To vacate an arbitration award on this ground, the movant must establish that: “(1) the award would violate some explicit public policy that is well defined and dominant, and that is ascertained by reference to the laws and legal precedents and not from [111]*111general considerations of supposed public interests, and (2) the violation of the public policy is clearly shown.” Id. at 193-94, 881 P.2d at 1261-62 (citation, internal quotation marks, brackets, and ellipses omitted; punctuation altered). In addition, the movant must establish that the policy “specifically militates against the relief ordered by the arbitrator.” Stead Motors of Walnut Creek v. Auto. Machinists Lodge No. 1173 Int’l Assoc. of Machinists, 886 F.2d 1200, 1212-13 (9th Cir.1989).
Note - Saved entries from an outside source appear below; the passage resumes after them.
Lemma wp_create_pty_fds n k name b h :
  building n k h → wp partial (create_pty_at_index E n name b) (pty_post n k) h.
Proof using Henv.
  intros Hb. unfold create_pty_at_index. apply wp_bind, wp_get.
  destruct (_ || _) eqn:Hn; [by apply wp_ret|]. z_bool.
  apply wp_bind, wp_sys. intros r ->. cbv zeta. set (fd := res _).
  pose proof (building_blind _ _ h RqOpenpt ltac:(done) Hb) as Hb1.
  destruct (fd <? 0) eqn:Hr; z_bool; [by apply wp_ret|].
  assert (Hu : unused fd (held h) (pty_data h)) by by apply (fds_fresh (held h) n); [apply Hb|..].
  assert (Ho : is_open fd ((RqOpenpt, E (trace h) RqOpenpt) :: trace h) = true) by by apply is_open_new.
  set (h1 := set_trace _ h) in *. change (held h) with (held h1) in Hu. change (pty_data h) with (pty_data h1) in Hu.
  change (_ :: trace h) with (trace h1) in Ho. change (cfg h) with (cfg h1). clearbody h1 fd.
  apply wp_bind, wp_sys. intros g ->.
  destruct (negb _).
  { apply wp_bind, wp_sys. intros c ->. apply wp_ret. by apply building_close; [apply building_blind|]. }
  apply wp_bind, wp_sys. intros u ->. destruct (negb _).
  { apply wp_bind, wp_sys. intros c ->. apply wp_ret.
    by apply building_close; [do 2 (apply building_blind; [done|])|]. }
  set (h2 := set_trace _ (set_trace _ h1)). change (cfg h1) with (cfg h2).
  apply wp_bind. eapply wp_mono.
  { apply (wp_open_log n k fd); [by do 2 (apply building_blind; [done|])|by do 2 (apply is_open_calm; [done|])|done]. }
  intros log_fd h3 Hlog. apply wp_bind, wp_sys. intros pn ->.
  apply (with_log_call _ _ _ _ _ (RqPtsname fd DEVICE_NAME_SIZE)) in Hlog; [|done].
  set (h4 := set_trace _ h3) in *. clearbody h4.
  apply wp_bind, wp_get, wp_bind. unfold arr_get. destruct (n <? 0); [done|].
  destruct (pty_data h4 !! Z.to_nat n) as [old|]; [|done]. apply wp_ret. cbv zeta. apply wp_bind.
  unfold arr_set. destruct (_ || _) eqn:Hlen; [done|]. z_bool. apply wp_ret, wp_bind, wp_modify.
  apply wp_pty_slave. split; [by eapply with_log_insert|]. cbn. rewrite length_insert. lia.
Qed.

(** *** The stream table *)

(** *** What only calls and changes the table *)

Lemma preserves_xstrndup I l : call_blind E calm I → preserves I (xstrndup E l).
Proof. intros Hb. unfold xstrndup. preserve. Qed.

Lemma preserves_duplicate I n l i id name : preserves I (duplicate_stream n l i id name).
Proof.
  revert i. induction n as [|n IH]; intros i; cbn [duplicate_stream]; preserve.
Qed.

Lemma preserves_append I l n c id name :
  call_blind E calm I → preserves I (append_virtioso_stream E l n c id name).
Proof.
  intros Hb. pose proof preserves_duplicate I. unfold append_virtioso_stream. preserve.
Qed.

Lemma preserves_loop n k fuel s pos stop c :
  preserves (building n k) (registry_loop E fuel s pos stop c).
Proof.
  pose proof (building_blind n k) as Hb. revert pos c.
  induction fuel as [|fuel IH]; intros pos c; cbn [registry_loop]; [apply preserves_halt|].
  pose proof (λ l, preserves_xstrndup _ l Hb). pose proof (λ l n c id nm, preserves_append _ l n c id nm Hb).
  preserve.
Qed.

Lemma preserves_clear n k m i : preserves (building n k) (clear_tags m i).
Proof. revert i. induction m as [|m IH]; intros i; cbn [clear_tags]; preserve. Qed.

Lemma wp_create_ptys_fds m n k h :
  building n k h →
  wp partial (create_ptys E m n) (λ r h', building (if r : bool then n + Z.of_nat m else n) k h') h.
Proof using Henv.
  revert n h. induction m as [|m IH]; intros n h Hb; cbn [create_ptys].
  { apply wp_ret. by replace (n + Z.of_nat 0) with n by lia. }
  apply wp_bind, wp_get, wp_bind. eapply wp_mono; [by apply preserves_arr_get|].
  intros t h1 Hb1. apply wp_bind. eapply wp_mono; [by apply preserves_arr_get|]. intros inp h2 Hb2.
  cbv beta in *. destruct (tag_name t) as [name|]; [|done].
  apply wp_bind. eapply wp_mono; [by apply wp_create_pty_fds|]. intros z h3 Hb3. unfold pty_post in Hb3.
  destruct (z =? 0); cbn [negb].
  - apply wp_bind, wp_modify. eapply wp_mono; [by apply IH|]. intros [] h4 Hb4.
    + by replace (n + Z.of_nat (S m)) with (n + 1 + Z.of_nat m) by lia.
    + apply (building_mono (n + 1) n); [lia|done].
  - by apply wp_ret.
Qed.

Lemma own_building h : own h ↔ building (num_proc h) (num_proc h) h.
Proof. unfold own, building. tauto. Qed.

Lemma wp_registry_fail_fds b n k h :
  building b k h → wp partial (registry_fail b n) (λ _, own) h.
Proof.
  intros Hb. unfold registry_fail. apply wp_bind. eapply wp_mono; [by apply preserves_clear|].
  intros u h1 [Hf _]. by repeat (apply wp_bind, wp_modify).
Qed.

Lemma preserves_apply_registry json : preserves own (apply_virtioso_registry_json E json).
Proof using Henv.
  intros h Hown%own_building. unfold apply_virtioso_registry_json.
  destruct json as [buf|]; [|by apply wp_ret, own_building].
  apply wp_bind, wp_get. cbv zeta.
  destruct (json_find_array_after _ _ _) as [[a b]|]; [|by apply wp_ret, own_building].
  apply wp_bind. eapply wp_mono; [by apply preserves_loop|]. intros [f c] h1 Hb1. cbv beta in Hb1.
  set (n := num_proc h) in *. destruct (f || _); [by eapply wp_registry_fail_fds|].
  apply wp_bind, wp_modify, wp_bind, wp_modify, wp_bind.
  eapply wp_mono; [apply (wp_create_ptys_fds _ n c); split; [apply Hb1|done]|].
  intros [] h2 Hb2; [|by eapply wp_registry_fail_fds].
  apply wp_ret. destruct Hb2 as [Hf <-]. eapply fds_mono; [|exact Hf]. lia.
Qed.

Lemma preserves_apply_connected sid name :
  preserves own (apply_virtioso_stream_connected E sid name).
Proof using Henv.
  intros h Hown%own_building. unfold apply_virtioso_stream_connected, find_virtioso_pty_idx_by_stream_id.
  set (n := num_proc h) in *. apply wp_bind, wp_bind, wp_get.
  destruct (_ <? _); [done|]. apply wp_ret. destruct (0 <=? _); [by apply wp_ret, own_building|].
  apply wp_bind, wp_get. destruct (_ <=? num_proc h); [by apply wp_ret, own_building|]. cbv zeta.
  apply wp_bind. eapply wp_mono; [by apply (preserves_xstrndup _ _ (building_blind n n))|].
  intros [nm|] h1 Hb1; [|by apply wp_ret; destruct Hb1 as [? <-]]. fold n. cbv beta in Hb1.
  apply wp_bind. eapply wp_mono; [by apply preserves_arr_set|]. intros l h2 Hb2. cbv beta in Hb2.
  apply wp_bind, wp_modify, wp_bind. eapply wp_mono; [by apply (preserves_arr_set (building n n))|].
  intros l2 h3 Hb3. cbv beta in Hb3. do 3 apply wp_bind, wp_modify.
  apply wp_bind. eapply wp_mono; [apply (wp_create_pty_fds n (n + 1)); split; [apply Hb3|done]|].
  intros z h4 Hb4. unfold pty_post in Hb4. destruct (z =? 0); cbn [negb].
  - apply wp_ret. by destruct Hb4 as [? Hn]; unfold own; rewrite Hn.
  - apply wp_bind, wp_get, wp_bind. eapply wp_mono; [by apply preserves_arr_set|].
    intros l3 h5 Hb5. cbv beta in Hb5. apply wp_bind, wp_modify, wp_bind, wp_modify, wp_modify.
    apply Hb5.
Qed.

(** *** Delivering and feeding *)

Lemma own_last_ch i ch : preserves own (set_last_ch i ch).
Proof.
  apply preserves_last_ch. intros h j p Hf Hp. by apply fds_last_ch.
Qed.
Here, Minichino has failed to allege or establish that the award itself—i.e., awarding damages in favor of Low—violates any public policy. She has alleged that the arbitrator’s findings and conclusions were tainted by Low’s perjury. The statutory grounds embodied in HRS § 658A-23(a) provide sufficient recourse to vacate awards for fraud, including perjury. The public policy exception is inapplicable in this case.
V. CONCLUSION
For these reasons, we vacate the Circuit Court’s December 26, 2007 Judgment and remand this case for an evidentiary hearing and for entry of findings of fact and conclusions of law.